Only the lines below between the ones containing "Rx.carried st s own1 m s1 /\" and "simpl. auto.", inclusive, are to be reproduced, each exactly as it stands.

# # #

Lemma carried_retryStep {A} (o : Observable A) :
  forall (st : Step A) (s : Service) own (n : Notification A) s'',
    (let (st', s') := Rx.retryStep o st s in Rx.carried st' s' own n s'') ->
    exists m s1 own1 own2,
      own = (own1 ++ own2)%list /\
      Rx.carried st s own1 m s1 /\
      match m with
      | Next a => own2 = [] /\ n = Next a /\ s'' = s1
      | Error _ => Rx.carriedFrom o s1 own2 n s''
      end.
Proof.
  fix IH 1. intros [[a | e] | call resume] s own n s'' H.
  - simpl in H. destruct H as (-> & -> & ->). exists (Next a), s, [], [].
    simpl. auto.
  - simpl in H. exists (Error e), s, [], own. split; [reflexivity |].
    split; [simpl; auto | exact H].
  - simpl in H. destruct H as (x & s1 & own' & -> & H).
    destruct (resume x s1) as [st' s3] eqn:Hresume.
    apply IH in H. destruct H as (m & s4 & own1 & own2 & -> & Hrun & Hrest).
    exists m, s4, (nth_error (httpCalls s) call :: own1), own2.
    split; [reflexivity |]. split; [| exact Hrest].
    simpl. exists x, s1, own1. split; [reflexivity |]. rewrite Hresume. exact Hrun.
Qed.

Lemma carriedFrom_map {A B} (f : A -> M B) (o : Observable A) (s : Service) own
  (n : Notification B) s'' :
  Rx.carriedFrom (Rx.map f o) s own n s'' ->
  exists m s1,
    Rx.carriedFrom o s own m s1 /\
    (n, s'') =
    match m with
    | Next a =>
        match f a s1 with
        | (inr b, s2) => (Next b, s2)
        | (inl e, s2) => (Error e, s2)
        end
    | Error e => (Error e, s1)
    end.
Proof.
  unfold Rx.carriedFrom, Rx.map. destruct (o s) as [st s']. apply carried_mapStep.
Qed.

Lemma carriedFrom_switchMap {A B} (f : A -> M (Observable B)) (o : Observable A)
  (s : Service) own (n : Notification B) s'' :
  Rx.carriedFrom (Rx.switchMap f o) s own n s'' ->
  exists m s1 own1 own2,
    own = (own1 ++ own2)%list /\
    Rx.carriedFrom o s own1 m s1 /\
    match m with
    | Next a =>
        match f a s1 with
        | (inr inner, s2) => Rx.carriedFrom inner s2 own2 n s''
        | (inl e, s2) => own2 = [] /\ n = Error e /\ s'' = s2
        end
    | Error e => own2 = [] /\ n = Error e /\ s'' = s1
    end.
Proof.
  unfold Rx.carriedFrom at 1 2, Rx.switchMap. destruct (o s) as [st s'].
  apply carried_switchMapStep.
Qed.

Lemma carriedFrom_catchError {A} (h : jsError -> M (Observable A)) (o : Observable A)
  (s : Service) own (n : Notification A) s'' :
  Rx.carriedFrom (Rx.catchError h o) s own n s'' ->
  exists m s1 own1 own2,
    own = (own1 ++ own2)%list /\
    Rx.carriedFrom o s own1 m s1 /\
    match m with
    | Next a => own2 = [] /\ n = Next a /\ s'' = s1
    | Error e =>
        match h e s1 with
        | (inr replacement, s2) => Rx.carriedFrom replacement s2 own2 n s''
        | (inl e', s2) => own2 = [] /\ n = Error e' /\ s'' = s2
        end
    end.
Proof.
  unfold Rx.carriedFrom at 1 2, Rx.catchError. destruct (o s) as [st s'].
  apply carried_catchErrorStep.
Qed.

# # #

* **Answer for this exercise**
      Rx.carried st s own1 m s1 /\
      match m with
      | Next a => own2 = [] /\ n = Next a /\ s'' = s1
      | Error _ => Rx.carriedFrom o s1 own2 n s''
      end.
Proof.
  fix IH 1. intros [[a | e] | call resume] s own n s'' H.
  - simpl in H. destruct H as (-> & -> & ->). exists (Next a), s, [], [].
    simpl. auto.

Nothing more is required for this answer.